McEwan ventures into the alternate history genre here to explore some of the what-ifs of the accelerating pace at which we are introducing artificial intelligence and robotics into our everyday world. The novel is set in a 1980s version of the world very different from the one recorded by the history books. Margaret Thatcher is driven from office in disgrace after badly losing the Falklands War; John Lennon is alive and well and the Beatles are still a band; and the Brighton hotel bombing this time does manage to kill a British prime minister (Thatcher’s successor). Oh, and Jimmy Carter wins a second term, John Kennedy survives his trip to Dallas, and novelist Joseph Heller finds fame with a book he titles Catch-18. You get the idea.

Charlie Friend, thirty-two years old and single, takes great pride in the fact that he doesn’t have to answer to any boss. Charlie lives alone in a London apartment where he sits in front of his computer all day long buying and selling stocks, earning just enough to cover his day-to-day needs. He is not the most ambitious guy in the world, and when he learns that what he earns from day-trading stocks is just below the wage of the average Londoner, Charlie is proud that he is doing that well without having to answer to anyone. He is not the type to worry much about his future. Now, though, Charlie is falling in love with Miranda, the student who lives in the flat above his - even though she does not seem to feel the same way about him. But after blowing all the money his recently deceased mother left him on one of the world’s first synthetic humans, Charlie may have just stumbled onto a way of binding Miranda to him. He lets her help him design the personality of Adam, the near-perfect physical specimen who will now be sharing Charlie’s flat. 

Ian McEwan
Miranda, as it turns out, has secrets of her own, secrets that she can’t hide from someone like Adam who never sleeps and spends all of his spare time researching and learning about the world into which he has so suddenly been thrust. And after Adam warns Charlie that Miranda is not really who she seems to be, things begin to get tricky – especially after Adam declares his own love for Miranda.

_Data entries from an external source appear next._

(** The packet is sealed in its buffer. *)
Definition writeAndSealPacket e (p : packetPacker) (h : PublicHeader) (fs : list Frame) (sealer : AEAD) pth :
    option (path C * result PackError (list byte)) :=
  '(header, err) ← write_PublicHeader h (pa_version p) (pa_perspective p);
  match err with
  | Some err => Some (pth, Err (PackWire err))
  | None =>
      '(payload, err) ← write_frames (pa_version p) (pe_since e) fs;
      match err with
      | Some err => Some (pth, Err (PackWire err))
      | None =>
          let len := zlen header + zlen payload + Overhead sealer in
          if decide (MaxPacketSize < len) then Some (pth, Err errPacketTooLarge)
          else
            let raw := take (Z.to_nat len) (header ++ Seal sealer payload (PacketNumber h) header) in
            let '(g, num) := Pop (generator pth) (pe_drawn e) in
            let pth := set_generator pth g in
            if decide (num ≠ PacketNumber h) then Some (pth, Err errNumbersDiffer) else Some (pth, Ok raw)
      end
  end.

(** Header, frames and sealing of a packet; [k] is what the queues are by then. *)
Definition pack_frames e k (level : EncryptionLevel) (sealer : AEAD) (h : PublicHeader) (fs : list Frame) pth :
    option (packing * path C * result PackError (option packedPacket)) :=
  '(pth, r) ← writeAndSealPacket e (pk_packer k) h fs sealer pth;
  Some (k, pth, let* raw := r in
                Ok (Some {| pp_number := PacketNumber h; pp_raw := raw; pp_frames := fs; pp_level := level |})).

(** * Composing the payload *)

(** Control frames are taken from the end, the last one first in [queue]. *)
Fixpoint take_control (queue : list Frame) (maxFrameSize payloadLength : Z) (payload : list Frame) :
    list Frame * list Frame * Z * option WireError :=
  match queue with
  | [] => ([], payload, payloadLength, None)
  | f :: rest =>
      match frame_MinLength f with
      | Err err => (queue, payload, payloadLength, Some err)
      | Ok minLength =>
          if decide (maxFrameSize < u64 (payloadLength + minLength)) then (queue, payload, payloadLength, None)
          else take_control rest maxFrameSize (u64 (payloadLength + minLength)) (payload ++ [f])
      end
  end.

(** The loop over [PopBlockedFrame]: each turn takes a frame out. *)
Fixpoint requeue_blocked (fuel : nat) (f : streamFramer) (control : list Frame) : streamFramer * list Frame :=
  match fuel with
  | O => (f, control)
  | S fuel =>
      match PopBlockedFrame f with
      | (f, Some b) => requeue_blocked fuel f (control ++ [FBlocked b])
      | (f, None) => (f, control)
      end
  end.

(** [fs[len(fs)-1].DataLenPresent = false] *)
Fixpoint shorten_last (fs : list StreamFrame) : list StreamFrame :=
  match fs with
  | [] => []
  | [f] => [with_DataLen f false]
  | f :: fs => f :: shorten_last fs
  end.

(** The STOP_WAITING and the ACK frame of the path. *)
Definition first_frames (p : packetPacker) (id : Z) : list Frame :=
  option_list (FStopWaiting <$> pa_stopWaiting p !! id) ++ option_list (FAck <$> pa_ackFrame p !! id).
Fixpoint add_lengths (fs : list Frame) (n : Z) : result WireError Z :=
  match fs with
  | [] => Ok n
  | f :: fs => let* l := frame_MinLength f in add_lengths fs (u64 (n + l))
  end.

Definition composeNextPacket e k (maxFrameSize : Z) (canSendStreamFrames : bool) (id : Z) :
    option (packing * result PackError (list Frame)) :=
  let p := pk_packer k in
  let payloadFrames := first_frames p id in
  match add_lengths payloadFrames 0 with
  | Err err => Some (k, Err (PackWire err))
  | Ok payloadLength =>
      let '(queue, payloadFrames, payloadLength, err) :=
        take_control (reverse (pa_controlFrames p)) maxFrameSize payloadLength payloadFrames in
      let p := queue_control p (reverse queue) in
      let k := with_packer k p in
      match err with
      | Some err => Some (k, Err (PackWire err))
      | None =>
          if decide (maxFrameSize < payloadLength) then Some (k, Err errPayloadTooLarge)
          else if negb canSendStreamFrames then Some (k, Ok payloadFrames)
          else
            '(f, m, fc, fs) ← PopStreamFrames (pe_params e) (pk_framer k) (pk_map k) (pk_flow k)
                                (u64 (u64 (maxFrameSize + 2) - payloadLength));
            let '(f, control) := requeue_blocked (length (blockedFrameQueue f)) f (pa_controlFrames p) in
            Some ({| pk_packer := queue_control p control; pk_framer := f; pk_map := m; pk_flow := fc |},
                  Ok (payloadFrames ++ (FStream <$> shorten_last fs)))
      end
  end.

(** * Packets *)

Definition packCryptoPacket e k pth : option (packing * path C * result PackError (option packedPacket)) :=
  let '(level, sealer) := GetSealerForCryptoStream (pe_crypto e) in
  let h := getPublicHeader e (pk_packer k) level pth in
  match GetLength h (pa_perspective (pk_packer k)) with
  | Err err => Some (k, pth, Err (PackWire err))
  | Ok len =>
      let maxLen := u64 (u64 (u64 (MaxPacketSize - Overhead sealer) - NonForwardSecurePacketSizeReduction) - len) in
      '(m, fc, r) ← PopCryptoStreamFrame (pe_params e) (pe_limit e) (pk_map k) (pk_flow k) maxLen;
      f ← r;
      pack_frames e {| pk_packer := pk_packer k; pk_framer := pk_framer k; pk_map := m; pk_flow := fc |} level sealer h
        [FStream f] pth
  end.

(** A PING at the front of the queue is sent alone. *)
Definition choose_payload e k (maxSize : Z) (level : EncryptionLevel) (id : Z) :
    option (packing * result PackError (list Frame)) :=
  match pa_controlFrames (pk_packer k) with
  | FPing :: rest => Some (with_packer k (queue_control (pk_packer k) rest), Ok [FPing])
  | _ => composeNextPacket e k maxSize (canSendData (pa_perspective (pk_packer k)) level) id
  end.

Definition PackPacket e k pth : option (packing * path C * result PackError (option packedPacket)) :=
  '(m, fc, crypto) ← HasCryptoStreamFrame (pe_params e) (pe_limit e) (pk_map k) (pk_flow k);
  let k := {| pk_packer := pk_packer k; pk_framer := pk_framer k; pk_map := m; pk_flow := fc |} in
  if (crypto : bool) then packCryptoPacket e k pth
  else
    let '(level, sealer) := GetSealer (pe_crypto e) in
    let h := getPublicHeader e (pk_packer k) level pth in
    match GetLength h (pa_perspective (pk_packer k)) with
    | Err err => Some (k, pth, Err (PackWire err))
    | Ok len =>
        let id := pathID pth in
        let k := with_packer k (number_stop_waiting (pk_packer k) id h) in
        '(k, r) ← choose_payload e k (u64 (u64 (MaxPacketSize - Overhead sealer) - len)) level id;
        match r with
        | Err err => Some (k, pth, Err err)
        | Ok [] => Some (k, pth, Ok None)
        | Ok payloadFrames =>
            if decide (length payloadFrames = 1%nat ∧ is_Some (pa_stopWaiting (pk_packer k) !! id))
            then Some (k, pth, Ok None)
            else
              let k := with_packer k (queue_ack (queue_stop_waiting (pk_packer k) id None) id None) in
              pack_frames e k level sealer h payloadFrames pth
        end
    end.

Definition PackPing e k pth : option (packing * path C * result PackError (option packedPacket)) :=
  let pth := SetLeastUnacked pth (GetLeastUnacked (sent pth)) in
  PackPacket e (with_packer k (queue_control (pk_packer k) (FPing :: pa_controlFrames (pk_packer k)))) pth.

Definition PackConnectionClose e k (ccf : ConnectionCloseFrame) pth :
    option (packing * path C * result PackError (option packedPacket)) :=
  let '(level, sealer) := GetSealer (pe_crypto e) in
  pack_frames e k level sealer (getPublicHeader e (pk_packer k) level pth) [FConnectionClose ccf] pth.

Definition PackAckPacket e k pth : option (packing * path C * result PackError (option packedPacket)) :=
  let id := pathID pth in
  match pa_ackFrame (pk_packer k) !! id with
  | None => Some (k, pth, Err errNoAckQueued)
  | Some ack =>
      let '(level, sealer) := GetSealer (pe_crypto e) in
      let h := getPublicHeader e (pk_packer k) level pth in
      let p := number_stop_waiting (pk_packer k) id h in
      let frames := FAck ack :: option_list (FStopWaiting <$> pa_stopWaiting p !! id) in
      pack_frames e (with_packer k (queue_ack (queue_stop_waiting p id None) id None)) level sealer h frames pth
  end.

Definition PackHandshakeRetransmission e k (packet : Packet) pth :
    option (packing * path C * result PackError (option packedPacket)) :=
  let id := pathID pth in
  if decide (PktEncryptionLevel packet = EncryptionForwardSecure) then Some (k, pth, Err errForwardSecureHandshake)
  else
    match GetSealerWithEncryptionLevel (pe_crypto e) (PktEncryptionLevel packet) with
    | None => Some (k, pth, Err errNoSealer)
    | Some sealer =>
        let h := getPublicHeader e (pk_packer k) (PktEncryptionLevel packet) pth in
        let p := number_stop_waiting (pk_packer k) id h in
        match pa_stopWaiting p !! id with
        | None => Some (k, pth, Err errNoStopWaiting)
        | Some stop =>
            pack_frames e (with_packer k (queue_stop_waiting p id None)) (PktEncryptionLevel packet) sealer h
              (FStopWaiting stop :: PktFrames packet) pth
        end
    end.
End packer.

Close Scope Z_scope.

(** * Lengths *)

(** The bytes of a frame in a packet; STREAM frames carry data on top of [MinLength]. *)
Definition packed_len (f : Frame) : Z :=
  match f with
  | FStream f => frame_len f
  | f => match frame_MinLength f with Ok n => n | Err _ => 0 end
  end.
Definition packed_lens (fs : list Frame) : Z := foldr (λ f n, packed_len f + n)%Z 0%Z fs.

Lemma packed_lens_app fs gs : packed_lens (fs ++ gs) = (packed_lens fs + packed_lens gs)%Z.
Proof. unfold packed_lens. induction fs as [|f fs IH]; simpl; lia. Qed.

(** The length byte of a PATHS frame wraps around from 85 paths on. *)
Definition few_paths (f : Frame) : Prop := match f with FPaths f => (NumPaths f ≤ 84)%Z | _ => True end.

Definition not_stream (f : Frame) : bool := match f with FStream _ => false | _ => true end.

Lemma roundtrip_written {A} w (parse : reader A) h len : roundtrip w parse h len → ∃ bs, writes w bs ∧ zlen bs = len.
Proof. intros (bs & ? & _ & ?). by exists bs. Qed.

Machines Like Me explores whether or not artificial intelligence can ever understand human emotions, motivations, and reasoning. Will it be possible for such a created consciousness to grow beyond the black and white rules it has initially been designed to follow? And if not, how will the inevitable conflict be resolved? What is to be done when our synthetic humans decide that they know what’s good for us better than we do. Which of us crosses the line first?

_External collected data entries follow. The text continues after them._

(* ===== verification/PathManager.v ===== *)
(** The path manager of a session (src/mp-quic/path_manager.go, the interface connection of
    conn.go, and the set-up of a session in session.go).

    Addresses are compared by the text they print as: an IPv4 address has two forms.  A
    packet connection is told by its local address. *)

From Stdlib Require Import ZArith Lia.
From Stdlib Require Import Strings.Byte.
From stdpp Require Import prelude numbers list gmap.
From S2P Require Import Prelude ByteOrder Protocol Wire FlowControl AckCodec PublicHeader PacketUnpacker Handshake RTTStats SentPackets.
From S2P Require Import Stream StreamsMap StreamFramer NullAEAD PacketNumberGenerator Path PacketPacker SessionState.

Open Scope Z_scope.

Definition getIPVersion (ip : list byte) : Z := match To4 ip with Some _ => 4 | None => 6 end.

(** What [String()] shows of an address. *)
Definition addr_key (a : UDPAddr) : list byte * Z := (default (addr_IP a) (To4 (addr_IP a)), addr_Port a).

Definition set_next (m : pathManager) (next : Z) : pathManager := {|
  nxtPathID := next; remoteAddrs4 := remoteAddrs4 m; remoteAddrs6 := remoteAddrs6 m; advertisedLocAddrs := advertisedLocAddrs m;
  localAddrs := localAddrs m
|}.
Definition set_addresses (m : pathManager) (r4 r6 advertised : list UDPAddr) : pathManager := {|
  nxtPathID := nxtPathID m; remoteAddrs4 := r4; remoteAddrs6 := r6; advertisedLocAddrs := advertised; localAddrs := localAddrs m
|}.

(** A path with these addresses is there. *)
Definition has_path {C} (s : session C) (loc rem : UDPAddr) : bool :=
  existsb (λ p, bool_decide (addr_key loc = addr_key (LocalAddr (conn p.2)) ∧ addr_key rem = addr_key (RemoteAddr (conn p.2))))
    (map_to_list (ss_paths s)).

Section manager.
Context {C : Type} `{!SendAlgorithm C} (ω : surroundings C).

(** [path.setup] of a new path in the map. *)
Definition add_path (id : Z) (c : connection) : M C () :=
  let! n := ask in
  modify (λ s, put_path s id (setup id c (ss_version s) (new_congestion ω n id) (clock ω n))).

Fixpoint advertise (addrs : list UDPAddr) : M C () :=
  match addrs with
  | [] => ret ()
  | a :: addrs =>
      let! s := get in
      do! if decide (addr_key a ∈ addr_key <$> advertisedLocAddrs (ss_manager s)) then ret ()
          else
            do! on_framer (λ f, AddAddressForTransmission f (getIPVersion (addr_IP a)) (addr_IP a) (addr_Port a)) in
            modify (λ s, let m := ss_manager s in
              set_manager s (set_addresses m (remoteAddrs4 m) (remoteAddrs6 m) (advertisedLocAddrs m ++ [a]))) in
      advertise addrs
  end.
Definition advertiseAddresses : M C () := let! s := get in advertise (localAddrs (ss_manager s)).

Definition createPath (loc rem : UDPAddr) : M C () :=
  let! s := get in
  if has_path s loc rem then ret ()
  else
    let id := nxtPathID (ss_manager s) in
    do! add_path id {| LocalAddr := loc; RemoteAddr := rem |} in
    do! modify (λ s, set_manager s (set_next (ss_manager s) (u8 (id + 2)))) in
    sendPing ω id.

Fixpoint create_to (loc : UDPAddr) (rems : list UDPAddr) : M C () :=
  match rems with [] => ret () | rem :: rems => do! createPath loc rem in create_to loc rems end.
Fixpoint create_from (locs : list UDPAddr) : M C () :=
  match locs with
  | [] => ret ()
  | loc :: locs =>
      let! s := get in
      do! create_to loc (if decide (getIPVersion (addr_IP loc) = 4) then remoteAddrs4 (ss_manager s) else remoteAddrs6 (ss_manager s)) in
      create_from locs
  end.
Definition createPaths : M C () :=
  let! s := get in
  match ss_perspective s with
  | PerspectiveServer => advertiseAddresses
  | PerspectiveClient => do! create_from (localAddrs (ss_manager s)) in schedulePathsFrame ω
  end.

Definition createPathFromRemote (p : receivedPacket) : M C Z :=
  let! s := get in
  let id := HPathID (publicHeader p) in
  if decide (is_Some (ss_paths s !! id)) then throw errPathExists
  else if decide (ss_perspective s = PerspectiveClient ∧ id mod 2 ≠ 0) then throw errOddPathID
  else if decide (ss_perspective s = PerspectiveServer ∧ id mod 2 = 0) then throw errEvenPathID
  else do! add_path id {| LocalAddr := rcvPconn p; RemoteAddr := remoteAddr p |} in ret id.

Definition handleAddAddressFrame (f : AddAddressFrame) : M C () :=
  let a := {| addr_IP := IP f; addr_Port := Port f |} in
  do! if decide (IPVersion f = 4) then
        modify (λ s, let m := ss_manager s in set_manager s (set_addresses m (remoteAddrs4 m ++ [a]) (remoteAddrs6 m) (advertisedLocAddrs m)))
      else if decide (IPVersion f = 6) then
        modify (λ s, let m := ss_manager s in set_manager s (set_addresses m (remoteAddrs4 m) (remoteAddrs6 m ++ [a]) (advertisedLocAddrs m)))
      else throw (SeWire ErrUnknownIPVersion) in
  let! s := get in
  if cf_createPaths (ss_config s) then createPaths else ret ().

(** The running path takes the request. *)
Definition request_path_close (p : path C) : path C :=
  if open p then set_liveness p (open p) true (potentiallyFailed p) (lastNetworkActivityTime p) else p.
Definition pm_closePath (id : Z) : M C () :=
  modify (λ s, match ss_paths s !! id with Some p => put_path s id (request_path_close p) | None => s end).
Definition pm_closePaths : M C () :=
  modify (λ s, set_paths s (request_path_close <$> ss_paths s) (ss_manager s)).

(** [run] when the handshake has completed or the addresses have changed. *)
Definition pm_handshakeCompleted : M C () :=
  let! s := get in
  if cf_createPaths (ss_config s) then
    let! r := try createPaths in
    match r with Ok _ => ret () | Err _ => pm_closePaths end
  else ret ().
Definition pm_changePaths : M C () :=
  let! s := get in
  if cf_createPaths (ss_config s) then let! _ := try createPaths in ret () else ret ().

Definition pm_setup (pers : Perspective) (c : connection) (locs : list UDPAddr) : pathManager :=
  let rem := RemoteAddr c in
  let v4 := bool_decide (is_Some (To4 (addr_IP rem))) in
  {| nxtPathID := match pers with PerspectiveClient => 1 | PerspectiveServer => 2 end;
     remoteAddrs4 := if v4 then [rem] else []; remoteAddrs6 := if v4 then [] else [rem]; advertisedLocAddrs := [];
     localAddrs := locs |}.

(** [session.setup], for the cryptographic setup it creates: the stream of the handshake is
    opened, and a server accepts it itself. *)
Definition open_crypto_stream (cpm : connectionParametersManager) (pers : Perspective) : option (streamsMap * flowControlManager) :=
  let cp := parameters_of cpm in
  let m := newStreamsMap pers in
  let fc := NewFlowControlManager cp in
  match pers with
  | PerspectiveServer =>
      '(m, fc, _) ← GetOrOpenStream cp GetMaxIncomingStreams m fc 1;
      Some ((AcceptStream m).1, fc)
  | PerspectiveClient => let '(m, fc, _) := OpenStream cp (GetMaxOutgoingStreams cpm) m fc in Some (m, fc)
  end.
Definition session_setup (cf : session_config) (pers : Perspective) (version connectionID : Z) (c : connection)
    (locs : list UDPAddr) (maxStream maxConnection idle : Z) (cs : CryptoSetup)
    (open : list byte → Z → list byte → result () (list byte * EncryptionLevel)) : option (session C) :=
  let cpm := NewConnectionParamatersManager pers version maxStream maxConnection idle in
  let now := clock ω 0 in
  '(m, fc) ← open_crypto_stream cpm pers;
  Some {|
    ss_config := cf;
    ss_paths := {[InitialPathID := setup InitialPathID c version (new_congestion ω 0 InitialPathID) now]};
    ss_manager := pm_setup pers c locs;
    ss_packing := {| pk_packer := newPacketPacker connectionID pers version; pk_framer := newStreamFramer; pk_map := m; pk_flow := fc |};
    ss_handshake := {| handshakeComplete := false; cryptoSetup := cs; hs_open := open; hs_nonces := []; connectionParameters := cpm |};
    ss_peer := {| closedPaths := ∅; remoteRTTs := ∅; peerBlocked := false |};
    ss_timing := {| lastPathsFrameSent := 0; sessionCreationTime := now; ss_lastNetworkActivityTime := now;
                    keepAlivePingSent := false; receivedTooManyUndecrytablePacketsTime := None |};
    receivedPackets := []; undecryptablePackets := []; quotas := ∅; ss_close := None; sendingScheduled := false;
    written_out := []; sealed := []; questions := 1
  |}.
End manager.

Close Scope Z_scope.

(** * A sample: a session with one local address besides that of its first path *)

Definition sample_surroundings : surroundings fixedWindow := {|
  clock := λ n, (1000 + Z.of_nat n)%Z; ack_clock := λ _ n, n; draws := λ _, Some (1, 2)%Z; order := λ _ l, l;
  write_fails := λ _, false; ack_age := λ _ _, 25000000%Z; new_congestion := λ _ _, {| window_bytes := 40000 |};
  describe := λ _, (0%Z, [])
|}.
#[export] Instance sample_traverses : Traverses sample_surroundings.
Proof. by intros n l. Qed.
Definition sample_crypto : CryptoSetup := {|
  GetSealer := (EncryptionForwardSecure, nullAEADFNV64a); GetSealerWithEncryptionLevel := λ _, Some nullAEADFNV64a;
  GetSealerForCryptoStream := (EncryptionForwardSecure, nullAEADFNV64a); crypto_DiversificationNonce := []
|}.
Definition sample_open_packet (data : list byte) (n : Z) (aad : list byte) : result () (list byte * EncryptionLevel) :=
  match aead_Open nullAEADFNV64a data n aad with Ok t => Ok (t, EncryptionForwardSecure) | Err _ => Err () end.
Definition sample_address (last : byte) (port : Z) : UDPAddr := {| addr_IP := [x0a; x00; x00; last]; addr_Port := port |}.
Definition sample_config : session_config := {| cf_createPaths := true; cf_manager := true; cf_KeepAlive := false; cf_HandshakeTimeout := 10 * Second |}.
Definition sample_connection : connection := {| LocalAddr := sample_address x01 1; RemoteAddr := sample_address x02 2 |}.
Definition sample_setup (pers : Perspective) : option (session fixedWindow) :=
  session_setup sample_surroundings sample_config pers VersionMP 77 sample_connection [sample_address x03 3] 100000 200000
    (30 * Second) sample_crypto sample_open_packet.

This quote (page 370 of the Large Print edition) should give all of us, researchers included, something to think about: “They couldn’t understand us, because we couldn’t understand ourselves. Their learning programs couldn’t accommodate us. If we didn’t know our own minds, how could we design theirs and expect them to be happy alongside us?”

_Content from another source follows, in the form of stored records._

Definition tryQueueingUndecryptablePacket (pkt : receivedPacket) : M C () :=
  let! s := get in
  if handshakeComplete (ss_handshake s) then ret ()
  else if decide (MaxUndecryptablePackets < zlen (undecryptablePackets s) + 1) then
    match receivedTooManyUndecrytablePacketsTime (ss_timing s) with
    | Some _ => ret ()
    | None =>
        let! now := Now ω in
        modify (λ s, let t := ss_timing s in set_timing s {|
          lastPathsFrameSent := lastPathsFrameSent t; sessionCreationTime := sessionCreationTime t;
          ss_lastNetworkActivityTime := ss_lastNetworkActivityTime t; keepAlivePingSent := keepAlivePingSent t;
          receivedTooManyUndecrytablePacketsTime := Some now |})
    end
  else modify (λ s, set_packets s (receivedPackets s) (undecryptablePackets s ++ [pkt])).

Fixpoint handle_again (pkts : list receivedPacket) : M C () :=
  match pkts with [] => ret () | pkt :: pkts => do! handlePacket pkt in handle_again pkts end.
Definition tryDecryptingQueuedPackets : M C () :=
  let! s := get in
  do! handle_again (undecryptablePackets s) in
  modify (λ s, set_packets s (receivedPackets s) []).

(** * Timers *)

Definition maybeResetTimer s : Z :=
  let t := ss_timing s in
  let complete := handshakeComplete (ss_handshake s) in
  let deadline :=
    if cf_KeepAlive (ss_config s) && complete && negb (keepAlivePingSent t)
    then ss_lastNetworkActivityTime t + Z.quot (idleTimeout s) 2 else ss_lastNetworkActivityTime t + idleTimeout s in
  let deadline := if complete then deadline
                  else MinTime deadline (sessionCreationTime t + cf_HandshakeTimeout (ss_config s)) in
  match receivedTooManyUndecrytablePacketsTime t with
  | Some since => MinTime deadline (since + PublicResetTimeout)
  | None => deadline
  end.

(** [OnAlarm] reaches its callback when neither losses nor tail probes are due. *)
Definition rto_due (h : sentPacketHandler C) : bool :=
  hasOutstandingRetransmittablePacket h && bool_decide (lossTime h = None) && negb (bool_decide (tlpCount h < maxTailLossProbes)).
Definition path_OnAlarm id : M C () :=
  let! p := the_path id in
  let! now := Now ω in
  if rto_due (sent p) then
    let failed := (onRTO p (default 0 (lastSentTime (sent p)))).2 in
    do! on_path id (λ p, (onRTO p (default 0 (lastSentTime (sent p)))).1) in
    do! (if (failed : bool) then schedulePathsFrame ω else ret ()) in
    on_path id (λ p, set_sent p (OnAlarm (sent p) now (Some failed)))
  else on_path id (λ p, set_sent p (OnAlarm (sent p) now None)).

(** * The loop of [run] *)

(** The event; the rest of the turn is skipped after an error. *)
Definition take_event (ev : run_event) : M C (bool * option Z) :=
  match ev with
  | EvTimer | EvScheduled => ret (true, None)
  | EvPathTimer id => ret (true, Some id)
  | EvReceived =>
      let! s := get in
      match receivedPackets s with
      | [] => ret (false, None)
      | pkt :: pkts =>
          do! modify (λ s, set_packets s pkts (undecryptablePackets s)) in
          let! r := handlePacketImpl pkt in
          match r with
          | (_, None) => ret (true, None)
          | (pkt, Some e) =>
              do! (if decryption_failed e then tryQueueingUndecryptablePacket pkt else closeLocal e) in
              ret (false, None)
          end
      end
  | EvAead => do! tryDecryptingQueuedPackets in ret (true, None)
  | EvHandshakeDone =>
      do! modify (λ s, let h := ss_handshake s in set_learned s {|
        handshakeComplete := true; cryptoSetup := cryptoSetup h; hs_open := hs_open h; hs_nonces := hs_nonces h;
        connectionParameters := connectionParameters h |} (ss_peer s) (ss_timing s)) in
      ret (true, None)
  end.

Fixpoint queue_pings (ids : list Z) : M C () :=
  match ids with [] => ret () | id :: ids => do! queue_frame FPing id in queue_pings ids end.
Definition before_sending (now : Z) (timer_path : option Z) : M C () :=
  do! (match timer_path with
       | None => ret ()
       | Some id =>
           let! p := the_path id in
           match GetAlarmTimeout (sent p) with
           | Some timeout => if decide (timeout < now) then path_OnAlarm id else ret ()
           | None => ret ()
           end
       end) in
  let! s := get in
  let! since := Now ω in
  if cf_KeepAlive (ss_config s) && handshakeComplete (ss_handshake s) &&
     bool_decide (Z.quot (idleTimeout s) 2 ≤ since - ss_lastNetworkActivityTime (ss_timing s)) then
    let! ids := path_ids ω in
    do! queue_pings ids in
    modify (λ s, let t := ss_timing s in set_timing s {|
      lastPathsFrameSent := lastPathsFrameSent t; sessionCreationTime := sessionCreationTime t;
      ss_lastNetworkActivityTime := ss_lastNetworkActivityTime t; keepAlivePingSent := true;
      receivedTooManyUndecrytablePacketsTime := receivedTooManyUndecrytablePacketsTime t |})
  else ret ().

Definition check_timeouts (now : Z) : M C () :=
  let! s := get in
  let t := ss_timing s in
  let complete := handshakeComplete (ss_handshake s) in
  do! (match receivedTooManyUndecrytablePacketsTime t with
       | Some since => if decide (since + PublicResetTimeout < now ∧ undecryptablePackets s ≠ []) then closeLocal errTooManyUndecryptable
                       else ret ()
       | None => ret ()
       end) in
  do! (if negb complete && bool_decide (cf_HandshakeTimeout (ss_config s) ≤ now - sessionCreationTime t)
       then closeLocal errHandshakeTimeout else ret ()) in
  if complete && bool_decide (idleTimeout s ≤ now - ss_lastNetworkActivityTime t) then closeLocal errNetworkIdleTimeout else ret ().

Bottom Line: Machines Like Me is a bit frustrating at times because of the long, detailed digressions that McEwan strays into that do not always do much to advance the “discussion” of the potential conflict between artificial intelligence and human intelligence - but the patient reader will be well rewarded for his patience. I suppose that Machines Like Me will be most easily appreciated by science fiction and alternate reality fans, but it is a thought provoking philosophical novel as well.

2 comments:

  1. It seems so obvious to me that this could be a problem. Didn't Stephen Hawkings say so as well? Possibly I have read too much science fiction. But was watching a travel doc last night, the traveller exploring Japan. She was freaked out by how many robots are in every day life there now and so was I. I felt like I was watching I, Robot.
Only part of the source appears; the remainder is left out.